Requirement
Extract the full set of records that follows, word for word.

Stored items:
-- Opening Marker --

Lemma parseFraction_appendNano nsec rest :
  0 <= nsec < Second -> (span_digits rest).1 = [] ->
  (forall s, rest <> String "." s) ->
  parseFraction (appendNano nsec +:+ rest) = (nsec, rest).
Proof.
  intros H Hrest Hdot. unfold appendNano. destruct (Z.eqb_spec nsec 0) as [->|Hn].
  - change ("" +:+ rest) with rest. unfold parseFraction.
    repeat (case_match; simplify_eq; try done); exfalso; by eapply Hdot.
  - destruct (span_frac_text 9 nsec rest) as (ds & Hds & Hv & Hne); [done.. |].
    unfold parseFraction.
    change (("." +:+ frac_text 9 nsec) +:+ rest) with (String "." (frac_text 9 nsec +:+ rest)).
    cbv iota beta. rewrite Hds. destruct ds; [by destruct (Hne Hn)|]. by rewrite Hv.
Qed.

(** The minutes of an offset are what its text keeps. *)
Lemma parse_format_zone off :
  Z.abs off < 86400 ->
  parse_zone (format_zone off) = Some (60 * (off ÷ 60)) /\
  (span_digits (format_zone off)).1 = [] /\ (forall s, format_zone off <> String "." s).
Proof.
  intros H. unfold format_zone. destruct (Z.eqb_spec off 0) as [->|Hoff]; [done|].
  set (zone := off ÷ 60).
  assert (Hz : Z.abs zone < 1440) by (subst zone; Z.to_euclidean_division_equations; lia).
  destruct (appendInt_2 (Z.abs zone / 60) 0 23) as (a & b & -> & Hab);
    [Z.to_euclidean_division_equations; lia..|].
  destruct (appendInt_2 (Z.abs zone mod 60) 0 59) as (c & d & -> & Hcd);
    [Z.to_euclidean_division_equations; lia..|].
  assert (Hv : (Z.abs zone / 60 * 60 + Z.abs zone mod 60) * 60 = 60 * Z.abs zone)
    by (Z.to_euclidean_division_equations; lia).
  destruct (Z.ltb_spec zone 0); (split; [|done]); unfold parse_zone, slice; cbn -[parseUint Z.mul];
    rewrite Hab; cbn -[parseUint Z.mul]; rewrite Hcd; cbn -[Z.mul]; rewrite Hv; f_equal; lia.
Qed.

Lemma substring_all s : String.substring 0 (String.length s) s = s.
Proof. induction s; simpl; congruence. Qed.

(** The wall clock of an instant, taken apart and put together. *)
Lemma Date_wall t y m d :
  civil (wall_secs t / 86400) = (y, m, d) ->
  let s := wall_secs t mod 86400 in
  Date y m d (s / 3600) (s mod 3600 / 60) (s mod 60) (tm_nano t mod Second)
  = tm_nano t + tm_offset t * Second.
Proof.
  intros Hc s. apply civil_spec in Hc as (_ & _ & Hc). unfold Date. rewrite Hc.
  assert (s / 3600 * 3600 + s mod 3600 / 60 * 60 + s mod 60 = s) as Hs
    by (Z.to_euclidean_division_equations; lia).
  pose proof (Z.div_mod (wall_secs t) 86400 ltac:(lia)) as Hw.
  pose proof (Z.div_mod (tm_nano t) Second ltac:(done)) as Hn.
  unfold wall_secs in Hw at 1. subst s. unfold Second in *. lia.
Qed.

Lemma parse_format t :
  0 <= Time_Year t <= 9999 -> Z.abs (tm_offset t) < 86400 ->
  parseRFC3339 (Format_RFC3339Nano t) =
    Some (mkTime (tm_nano t + Z.rem (tm_offset t) 60 * Second) (60 * (tm_offset t ÷ 60))).
Proof.
  unfold Time_Year, Format_RFC3339Nano. intros Hy Hoff.
  destruct (civil (wall_secs t / 86400)) as [[y m] d] eqn:Hc.
  pose proof (Date_wall t y m d Hc) as Hdate. cbn zeta in Hdate.
  pose proof (civil_spec _ _ _ _ Hc) as (Hm & Hd & _).
  pose proof (Z.mod_pos_bound (wall_secs t) 86400 ltac:(lia)) as Hs.
  set (s := wall_secs t mod 86400) in *.
  assert (daysIn m y <= 31) by (unfold daysIn; repeat case_match; lia).
  destruct (appendInt_4 y) as (y1 & y2 & y3 & y4 & -> & Hyear); [lia|].
  destruct (appendInt_2 m 1 12) as (m1 & m2 & -> & Hmonth); [lia..|].
  destruct (appendInt_2 d 1 (daysIn m y)) as (d1 & d2 & -> & Hday); [lia..|].
  destruct (appendInt_2 (s / 3600) 0 23) as (h1 & h2 & -> & Hh);
    [Z.to_euclidean_division_equations; lia..|].
  destruct (appendInt_2 (s mod 3600 / 60) 0 59) as (i1 & i2 & -> & Hi);
    [Z.to_euclidean_division_equations; lia..|].
  destruct (appendInt_2 (s mod 60) 0 59) as (s1 & s2 & -> & Hsec);
    [Z.to_euclidean_division_equations; lia..|].
  destruct (parse_format_zone (tm_offset t) Hoff) as (Hz & Hz1 & Hz2).
  pose proof (parseFraction_appendNano (tm_nano t mod Second) _
                (Z.mod_pos_bound _ Second ltac:(done)) Hz1 Hz2) as Hf.
  set (rest := appendNano _ +:+ format_zone _) in *.
  unfold parseRFC3339, slice, from.
  cbn -[parseUint parseFraction daysIn Date]. rewrite Nat.sub_0_r, substring_all, substring_none.
  do 6 (rewrite ?Hyear, ?Hmonth, ?Hday, ?Hh, ?Hi, ?Hsec;
        cbn -[parseUint parseFraction daysIn Date]).
  rewrite Hf, Hz. cbn -[Z.mul Z.quot Z.rem Date]. rewrite Hdate. do 2 f_equal.
  pose proof (Z.quot_rem (tm_offset t) 60 ltac:(lia)). unfold Second. lia.
Qed.

(** What the text of an instant reads back as: seconds of the offset are lost, and
    with them as much of the instant. *)
Definition as_written (t : gotime) : gotime :=
  mkTime (tm_nano t + Z.rem (tm_offset t) 60 * Second) (60 * (tm_offset t ÷ 60)).

Lemma as_written_minutes t : (60 | tm_offset t) -> as_written t = t.
Proof.
  destruct t as [n off]. intros [k Hk]. simpl in Hk. subst off. unfold as_written.
  cbn [tm_nano tm_offset]. rewrite Z.rem_mul, Z.quot_mul by lia. f_equal; lia.
Qed.

Lemma Time_MarshalJSON_parse t text :
  Time_MarshalJSON t = inl text -> Parse_RFC3339Nano text = Some (as_written t).
Proof.
  unfold Time_MarshalJSON. intros H. repeat (case_match; simplify_eq).
  rewrite !orb_false_iff, !Z.ltb_ge, !Z.leb_gt in *.
  unfold Parse_RFC3339Nano. rewrite parse_format; [done | lia |].
  Z.to_euclidean_division_equations; lia.
Qed.

Lemma Time_MarshalJSON_error t err :
  Time_MarshalJSON t = inr err ->
  ~ (0 <= Time_Year t <= 9999) \/ 86400 <= Z.abs (tm_offset t).
Proof.
  unfold Time_MarshalJSON. intros H. repeat (case_match; simplify_eq).
  - left. rewrite orb_true_iff, !Z.ltb_lt in *. lia.
  - right. rewrite Z.leb_le in *. Z.to_euclidean_division_equations; lia.
Qed.

Lemma Format_UTC_parse t :
  0 <= Time_Year (Time_UTC t) <= 9999 ->
  Parse_RFC3339Nano (Format_RFC3339Nano (Time_UTC t)) = Some (Time_UTC t).
Proof.
  intros H. unfold Parse_RFC3339Nano. rewrite parse_format by done.
  f_equal. apply (as_written_minutes (Time_UTC t)). by exists 0.
Qed.

Lemma Time_Sub_exact t u :
  is_int64 (tm_nano t - tm_nano u) -> Time_Sub t u = tm_nano t - tm_nano u.
Proof. unfold is_int64, Time_Sub. lia. Qed.

#[export] Hint Resolve Time_MarshalJSON_parse Time_Sub_exact : imps.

-- Closing Marker --

Task answer
Lemma parseFraction_appendNano nsec rest :
  0 <= nsec < Second -> (span_digits rest).1 = [] ->
  (forall s, rest <> String "." s) ->
  parseFraction (appendNano nsec +:+ rest) = (nsec, rest).
Proof.
  intros H Hrest Hdot. unfold appendNano. destruct (Z.eqb_spec nsec 0) as [->|Hn].
  - change ("" +:+ rest) with rest. unfold parseFraction.
    repeat (case_match; simplify_eq; try done); exfalso; by eapply Hdot.
  - destruct (span_frac_text 9 nsec rest) as (ds & Hds & Hv & Hne); [done.. |].
    unfold parseFraction.
    change (("." +:+ frac_text 9 nsec) +:+ rest) with (String "." (frac_text 9 nsec +:+ rest)).
    cbv iota beta. rewrite Hds. destruct ds; [by destruct (Hne Hn)|]. by rewrite Hv.
Qed.

(** The minutes of an offset are what its text keeps. *)
Lemma parse_format_zone off :
  Z.abs off < 86400 ->
  parse_zone (format_zone off) = Some (60 * (off ÷ 60)) /\
  (span_digits (format_zone off)).1 = [] /\ (forall s, format_zone off <> String "." s).
Proof.
  intros H. unfold format_zone. destruct (Z.eqb_spec off 0) as [->|Hoff]; [done|].
  set (zone := off ÷ 60).
  assert (Hz : Z.abs zone < 1440) by (subst zone; Z.to_euclidean_division_equations; lia).
  destruct (appendInt_2 (Z.abs zone / 60) 0 23) as (a & b & -> & Hab);
    [Z.to_euclidean_division_equations; lia..|].
  destruct (appendInt_2 (Z.abs zone mod 60) 0 59) as (c & d & -> & Hcd);
    [Z.to_euclidean_division_equations; lia..|].
  assert (Hv : (Z.abs zone / 60 * 60 + Z.abs zone mod 60) * 60 = 60 * Z.abs zone)
    by (Z.to_euclidean_division_equations; lia).
  destruct (Z.ltb_spec zone 0); (split; [|done]); unfold parse_zone, slice; cbn -[parseUint Z.mul];
    rewrite Hab; cbn -[parseUint Z.mul]; rewrite Hcd; cbn -[Z.mul]; rewrite Hv; f_equal; lia.
Qed.

Lemma substring_all s : String.substring 0 (String.length s) s = s.
Proof. induction s; simpl; congruence. Qed.

(** The wall clock of an instant, taken apart and put together. *)
Lemma Date_wall t y m d :
  civil (wall_secs t / 86400) = (y, m, d) ->
  let s := wall_secs t mod 86400 in
  Date y m d (s / 3600) (s mod 3600 / 60) (s mod 60) (tm_nano t mod Second)
  = tm_nano t + tm_offset t * Second.
Proof.
  intros Hc s. apply civil_spec in Hc as (_ & _ & Hc). unfold Date. rewrite Hc.
  assert (s / 3600 * 3600 + s mod 3600 / 60 * 60 + s mod 60 = s) as Hs
    by (Z.to_euclidean_division_equations; lia).
  pose proof (Z.div_mod (wall_secs t) 86400 ltac:(lia)) as Hw.
  pose proof (Z.div_mod (tm_nano t) Second ltac:(done)) as Hn.
  unfold wall_secs in Hw at 1. subst s. unfold Second in *. lia.
Qed.

Lemma parse_format t :
  0 <= Time_Year t <= 9999 -> Z.abs (tm_offset t) < 86400 ->
  parseRFC3339 (Format_RFC3339Nano t) =
    Some (mkTime (tm_nano t + Z.rem (tm_offset t) 60 * Second) (60 * (tm_offset t ÷ 60))).
Proof.
  unfold Time_Year, Format_RFC3339Nano. intros Hy Hoff.
  destruct (civil (wall_secs t / 86400)) as [[y m] d] eqn:Hc.
  pose proof (Date_wall t y m d Hc) as Hdate. cbn zeta in Hdate.
  pose proof (civil_spec _ _ _ _ Hc) as (Hm & Hd & _).
  pose proof (Z.mod_pos_bound (wall_secs t) 86400 ltac:(lia)) as Hs.
  set (s := wall_secs t mod 86400) in *.
  assert (daysIn m y <= 31) by (unfold daysIn; repeat case_match; lia).
  destruct (appendInt_4 y) as (y1 & y2 & y3 & y4 & -> & Hyear); [lia|].
  destruct (appendInt_2 m 1 12) as (m1 & m2 & -> & Hmonth); [lia..|].
  destruct (appendInt_2 d 1 (daysIn m y)) as (d1 & d2 & -> & Hday); [lia..|].
  destruct (appendInt_2 (s / 3600) 0 23) as (h1 & h2 & -> & Hh);
    [Z.to_euclidean_division_equations; lia..|].
  destruct (appendInt_2 (s mod 3600 / 60) 0 59) as (i1 & i2 & -> & Hi);
    [Z.to_euclidean_division_equations; lia..|].
  destruct (appendInt_2 (s mod 60) 0 59) as (s1 & s2 & -> & Hsec);
    [Z.to_euclidean_division_equations; lia..|].
  destruct (parse_format_zone (tm_offset t) Hoff) as (Hz & Hz1 & Hz2).
  pose proof (parseFraction_appendNano (tm_nano t mod Second) _
                (Z.mod_pos_bound _ Second ltac:(done)) Hz1 Hz2) as Hf.
  set (rest := appendNano _ +:+ format_zone _) in *.
  unfold parseRFC3339, slice, from.
  cbn -[parseUint parseFraction daysIn Date]. rewrite Nat.sub_0_r, substring_all, substring_none.
  do 6 (rewrite ?Hyear, ?Hmonth, ?Hday, ?Hh, ?Hi, ?Hsec;
        cbn -[parseUint parseFraction daysIn Date]).
  rewrite Hf, Hz. cbn -[Z.mul Z.quot Z.rem Date]. rewrite Hdate. do 2 f_equal.
  pose proof (Z.quot_rem (tm_offset t) 60 ltac:(lia)). unfold Second. lia.
Qed.

(** What the text of an instant reads back as: seconds of the offset are lost, and
    with them as much of the instant. *)
Definition as_written (t : gotime) : gotime :=
  mkTime (tm_nano t + Z.rem (tm_offset t) 60 * Second) (60 * (tm_offset t ÷ 60)).

Lemma as_written_minutes t : (60 | tm_offset t) -> as_written t = t.
Proof.
  destruct t as [n off]. intros [k Hk]. simpl in Hk. subst off. unfold as_written.
  cbn [tm_nano tm_offset]. rewrite Z.rem_mul, Z.quot_mul by lia. f_equal; lia.
Qed.

Lemma Time_MarshalJSON_parse t text :
  Time_MarshalJSON t = inl text -> Parse_RFC3339Nano text = Some (as_written t).
Proof.
  unfold Time_MarshalJSON. intros H. repeat (case_match; simplify_eq).
  rewrite !orb_false_iff, !Z.ltb_ge, !Z.leb_gt in *.
  unfold Parse_RFC3339Nano. rewrite parse_format; [done | lia |].
  Z.to_euclidean_division_equations; lia.
Qed.

Lemma Time_MarshalJSON_error t err :
  Time_MarshalJSON t = inr err ->
  ~ (0 <= Time_Year t <= 9999) \/ 86400 <= Z.abs (tm_offset t).
Proof.
  unfold Time_MarshalJSON. intros H. repeat (case_match; simplify_eq).
  - left. rewrite orb_true_iff, !Z.ltb_lt in *. lia.
  - right. rewrite Z.leb_le in *. Z.to_euclidean_division_equations; lia.
Qed.

Lemma Format_UTC_parse t :
  0 <= Time_Year (Time_UTC t) <= 9999 ->
  Parse_RFC3339Nano (Format_RFC3339Nano (Time_UTC t)) = Some (Time_UTC t).
Proof.
  intros H. unfold Parse_RFC3339Nano. rewrite parse_format by done.
  f_equal. apply (as_written_minutes (Time_UTC t)). by exists 0.
Qed.

Lemma Time_Sub_exact t u :
  is_int64 (tm_nano t - tm_nano u) -> Time_Sub t u = tm_nano t - tm_nano u.
Proof. unfold is_int64, Time_Sub. lia. Qed.

#[export] Hint Resolve Time_MarshalJSON_parse Time_Sub_exact : imps.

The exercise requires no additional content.